# REQUIREMENT
Your answer should be a single number: the count of lines in the listing that contain "destruct".

--- MATERIAL SUPPLIED ---

(** Three steps of the recursion for each character that is left, and
    one for each production between [ParseOr] and [ParseTerm], are
    enough. *)
Lemma consumes_productions (fuel : nat) :
  (forall s, (3 * remaining s + 6 <= fuel)%nat ->
             consumes (ParseOr fuel) s 1) /\
  (forall children s,
     (3 * remaining s + 6 <= fuel)%nat ->
     consumes (ParseOr_loop fuel children) s 0) /\
  (forall s, (3 * remaining s + 5 <= fuel)%nat ->
             consumes (ParseAnd fuel) s 1) /\
  (forall children s,
     (3 * remaining s + 5 <= fuel)%nat ->
     consumes (ParseAnd_loop fuel children) s 0) /\
  (forall s, (3 * remaining s + 4 <= fuel)%nat ->
             consumes (ParseSimple fuel) s 1).
Proof.
  induction fuel as [|fuel (IHor & IHorl & IHand & IHandl & IHsimple)].
  - repeat split; intros; lia.
  - split; [|split; [|split; [|split]]].
    + intros s Hfuel. cbn [ParseOr].
      seq 1%nat 0%nat; [apply IHand; lia|].
      apply IHorl. lia.
    + intros children s Hfuel. cbn [ParseOr_loop].
      seq 0%nat 0%nat; [apply consumes_SkipWhite; lia|].
      seq 0%nat 0%nat; [apply consumes_PeekChar|].
      destruct (negb _); [apply consumes_ret|].
      seq 1%nat 0%nat; [apply consumes_GetChar|].
      seq 1%nat 0%nat; [apply IHand; lia|].
      apply IHorl. lia.
    + intros s Hfuel. cbn [ParseAnd].
      seq 1%nat 0%nat; [apply IHsimple; lia|].
      apply IHandl. lia.
    + intros children s Hfuel. cbn [ParseAnd_loop]. cbv zeta.
      seq 0%nat 0%nat; [apply consumes_SkipWhite; lia|].
      seq 0%nat 0%nat; [apply consumes_PeekChar|].
      destruct (_ =? 38); [|destruct (negb _); [|apply consumes_ret]].
      * seq 1%nat 0%nat; [apply consumes_GetChar|].
        seq 1%nat 0%nat; [apply IHsimple; lia|].
        apply IHandl. lia.
      * seq 1%nat 0%nat; [apply IHsimple; lia|].
        apply IHandl. lia.
    + intros s Hfuel. cbn [ParseSimple].
      seq 0%nat 1%nat; [apply consumes_SkipWhite; lia|].
      seq 0%nat 1%nat; [apply consumes_PeekChar|].
      destruct (_ =? 45); [|destruct (_ =? 40)].
      * seq 1%nat 0%nat; [apply consumes_GetChar|].
        seq 0%nat 0%nat; [apply consumes_SkipWhite; lia|].
        seq 1%nat 0%nat; [apply IHsimple; lia|].
        apply consumes_ret.
      * seq 1%nat 0%nat; [apply consumes_GetChar|].
        seq 1%nat 0%nat; [apply IHor; lia|].
        seq 0%nat 0%nat; [apply consumes_SkipWhite; lia|].
        seq 1%nat 0%nat; [apply consumes_ExpectDelimeter|].
        apply consumes_ret.
      * apply consumes_ParseTerm. lia.
Qed.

---

# YOUR RESPONSE
3